A more accurate PCR test also showed positive, and although there were no symptoms at first, she now feels unwell.

“That started last night,” she reveals. “I feel a little overloaded, headache. Not terrible, but not quite right. I was also double stabbed, so maybe the effects are less than they would have been.’

She may feel broken now, but all signs are that she won’t be for much longer. Tellingly, for our 8am interview, she’s wearing her Team GB kit, rather than wallowing in her robe.

“I’m putting it on because I’m there in spirit. I want to support the rest of the team. I’m going to encourage them. I know there will be a few tears along the way, but I will watch, albeit from my couch.

‘The alternative is to lock the doors, draw the curtains and sob alone. I am a very positive person by nature and I try to find the positives here. For example, I’m grateful I didn’t get on that plane. I could have passed it on. If I had already left, I would have had to isolate myself in a hotel in Tokyo, which would be even worse.

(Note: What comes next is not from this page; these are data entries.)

(** [v[i]] and [v[i] = x]: both panic out of range. *)
Definition index {A} (v : list A) (i : nat) : run A := unwrap (v !! i).
Definition index_set {A} (v : list A) (i : nat) (x : A) : run (list A) :=
  _ ← index v i; Ret (<[i := x]> v).

Abbreviation table := (list (list Z)).
Definition cell (t : table) (i j : nat) : run Z := row ← index t i; index row j.
Definition cell_set (t : table) (i j : nat) (x : Z) : run table :=
  row ← index t i; row' ← index_set row j x; index_set t i row'.

(** [iter().sum::<u64>()]. *)
Definition u64_sum (l : list Z) : Z := foldl u64_add 0 l.

Section selection.
(** [mc_transaction_core::constants::MAX_INPUTS]. *)
Context (MAX_INPUTS : nat).

(** One pass of the inner loop: fill [dp_table[i][j + 1]]. *)
Definition fill_cell (tx_values : list Z) (i j : nat) (dp_table : table) : run table :=
  v ← index tx_values i;
  a ← cell dp_table (i + 1) j;
  b ← cell dp_table (i + 1) (j + 1);
  cell_set dp_table i (j + 1) (Z.max (v +w a) b).

Fixpoint fill_row (tx_values : list Z) (i : nat) (js : list nat) (dp_table : table) : run table :=
  match js with
  | [] => Ret dp_table
  | j :: js => t ← fill_cell tx_values i j dp_table; fill_row tx_values i js t
  end.

Fixpoint fill_table (tx_values : list Z) (rows : list nat) (dp_table : table) : run table :=
  match rows with
  | [] => Ret dp_table
  | i :: rows => t ← fill_row tx_values i (seq 0 MAX_INPUTS) dp_table; fill_table tx_values rows t
  end.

At least I’m home.’

Amber started skeet shooting when she was ten, because of her grandfather Bill, who asked her to go to the shooting range with him when she lamented watching her brother play rugby. Bill put his own gun in her hands (“he and another man had to keep quiet”), she pulled the trigger—and was instantly struck. Why?

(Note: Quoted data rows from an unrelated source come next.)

(* ===== verification/RecoveryDbWf.v ===== *)
(** * Invariants of the recovery database

    The constraints of the schema as an invariant of the tables, preserved by
    every operation, and what follows from it: schema violations cannot occur. *)

From S2P Require Import Prelude FogTypes RecoveryTypes RecoveryDb.

Local Open Scope Z_scope.
Local Open Scope fog_scope.

(** What a row of [user_events] looks like, by type. *)
Definition event_shape (invs : list IngestInvocation) (e : UserEvent) : Prop :=
  match ue_event_type e with
  | EventNewIngestInvocation =>
      exists r, r ∈ invs /\ ue_new_ingest_invocation_id e = Some (ii_id r)
  | EventDecommissionIngestInvocation =>
      exists r, r ∈ invs /\ ue_decommission_ingest_invocation_id e = Some (ii_id r)
  | EventMissingBlocks =>
      is_Some (ue_missing_blocks_start e) /\ is_Some (ue_missing_blocks_end e)
  end.

Record db_wf (d : Db) : Prop := {
  wf_inv_ids : StronglySorted Z.lt (ii_id <$> db_ingest_invocations d);
  wf_inv_next : Forall (fun r => ii_id r < db_next_invocation d) (db_ingest_invocations d);
  wf_inv_egress : NoDup (ii_egress_public_key <$> db_ingest_invocations d);
  wf_inv_keys : Forall (fun r => is_Some (db_ingress_keys d !! ii_ingress_public_key r))
    (db_ingest_invocations d);
  wf_blocks_unique : NoDup ((fun r => (ib_ingress_public_key r, ib_block_number r))
    <$> db_ingested_blocks d);
  wf_blocks_inv : Forall (fun b => exists r, r ∈ db_ingest_invocations d
      /\ ii_id r = ib_ingest_invocation_id b
      /\ ii_ingress_public_key r = ib_ingress_public_key b) (db_ingested_blocks d);
  wf_event_ids : StronglySorted Z.lt (ue_id <$> db_user_events d);
  wf_event_next : Forall (fun e => ue_id e < db_next_event d) (db_user_events d);
  wf_event_shape : Forall (event_shape (db_ingest_invocations d)) (db_user_events d);
  wf_reports_unique : NoDup (rp_fog_report_id <$> db_reports d);
  wf_reports_keys : Forall (fun r => is_Some (db_ingress_keys d !! rp_ingress_public_key r))
    (db_reports d);
}.

(** Sequences only move forward. *)
Definition seq_le (d d' : Db) : Prop :=
  db_next_invocation d <= db_next_invocation d' /\ db_next_block d <= db_next_block d'
  /\ db_next_event d <= db_next_event d' /\ db_next_report d <= db_next_report d'.

(** A computation that keeps the invariant. *)
Definition preserves {A} (m : tx A) : Prop :=
  forall d, db_wf d -> db_wf (m d).2 /\ seq_le d (m d).2.

Create HintDb preserves.

(** One call of an operation that changes the database. *)
Inductive db_step (d : Db) : Db -> Prop :=
| step_new_ingress_key pool key start_block :
    db_step d (new_ingress_key pool key start_block d).2
| step_retire_ingress_key pool key b :
    db_step d (retire_ingress_key pool key b d).2
| step_new_ingest_invocation pool now prev ingress egress start_block :
    db_step d (new_ingest_invocation pool now prev ingress egress start_block d).2
| step_decommission_ingest_invocation pool now iid :
    db_step d (decommission_ingest_invocation pool now iid d).2
| step_add_block_data pool now encode iid block ts txs :
    db_step d (add_block_data pool now encode iid block ts txs d).2
| step_report_lost_ingress_key pool key :
    db_step d (report_lost_ingress_key pool key d).2
| step_update_last_active_at pool now iid :
    db_step d (update_last_active_at pool now iid d).2
| step_set_report pool Report (encode : Report -> result bytes Z) key report_id data :
    db_step d (set_report pool encode key report_id data d).2
| step_remove_report pool report_id :
    db_step d (remove_report pool report_id d).2.

Definition db_reachable : Db -> Prop := rtc db_step db_empty.

(** ** Small facts *)

Lemma existsb_false_Forall {A} (f : A -> bool) l :
  existsb f l = false <-> Forall (fun x => f x = false) l.
Proof.
  induction l as [|x l IH]; simpl; [by split|].
  rewrite orb_false_iff, Forall_cons, IH; done.
Qed.

Lemma seq_le_refl d : seq_le d d.
Proof. unfold seq_le; lia. Qed.

Lemma seq_le_trans d1 d2 d3 : seq_le d1 d2 -> seq_le d2 d3 -> seq_le d1 d3.
Proof. unfold seq_le; lia. Qed.

Lemma StronglySorted_snoc l x :
  StronglySorted Z.lt l -> Forall (fun y => y < x) l -> StronglySorted Z.lt (l ++ [x]).
Proof.
  intros Hs; induction Hs as [|y l Hs IH Hy]; intros Hx; simpl; [by repeat constructor|].
  apply Forall_cons in Hx as [Hyx Hx]; constructor; [by apply IH|].
  apply Forall_app; split; [done|by constructor].
Qed.

Lemma has_invocation_true d i :
  has_invocation d i = true -> exists r, r ∈ db_ingest_invocations d /\ ii_id r = i.
Proof.
  unfold has_invocation; rewrite existsb_exists; intros (r & Hr & Hi); bool_to_prop.
  exists r; split; [by apply list_elem_of_In|done].
Qed.

Lemma event_shape_mono invs invs' e :
  (forall r, r ∈ invs -> exists r', r' ∈ invs' /\ ii_id r' = ii_id r) ->
  event_shape invs e -> event_shape invs' e.
Proof.
  intros H; unfold event_shape; destruct (ue_event_type e); [| |done];
    intros (r & Hr & He); destruct (H r Hr) as (r' & Hr' & Hid);
    exists r'; split; congruence.
Qed.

“I could beat the guys,” she says. “They didn’t like it at first, but that just pushed me on. I am the kind of person who thrives on success. If I’m not good at something I give up, but I was good at this. I just loved it.’

It’s one of the few sports where the sexes can “be equal,” she stresses (although, for some inexplicable reason, there are still separate categories for men and women).

Her hobby was also linked to the quality time she provided with her grandfather. “It became something special that I did with him. He was my biggest fan.’

He was the one who taught her about weapons – how to hold them, how to clean them, how to care for them, about safety. He gave her her own gun, painted purple.

Pictured, aged 18, Amber poses for a portrait with her grandfather Bill Rogers as she was selected for the Team GB Shooting Team for the Rio 2016 Olympics

Pictured, aged 18, Amber poses for a portrait with her grandfather Bill Rogers as she was selected for the Team GB Shooting Team for the Rio 2016 Olympics

‘I still have it. It looks awful, but I loved it. I didn’t want a boring brown gun and my grandpa encouraged me to do it my way. I always have. I’ve always been a girly girl. I didn’t understand why I had to change that.’ And she hasn’t.

Amber is sponsored by a cartridge manufacturer and has launched her own cartridges with them. They’re pink, of course, “but they’re the best, and all men use them too.”

She is almost in tears again when the subject is about her grandfather slipping out of her life. By the time of the Olympics in Rio, he had been diagnosed with cancer and it hurts her that she can’t remember the last time they photographed together.

“It was a gradual decline. However, he still came to see me at competitions, even in his wheelchair. When he couldn’t, I bought him an iPad and he followed the results online.”

Bill passed away in 2019. “He always said I could be the best in the world, I would win medals in the Olympics. I thought he was just chasing me at the time!’

She’s thinking about him now. “He would share my pain. I know he would want me to continue. I know he’s still watching. He doesn’t even need an iPad these days. He can keep an eye on me from there.”

Had she returned from Tokyo with a medal, she would have been a national heroine. Fortunately, she has time on her side.

That Olympic gold that her grandfather said she would win is high on the agenda. “Just not this time,” she says.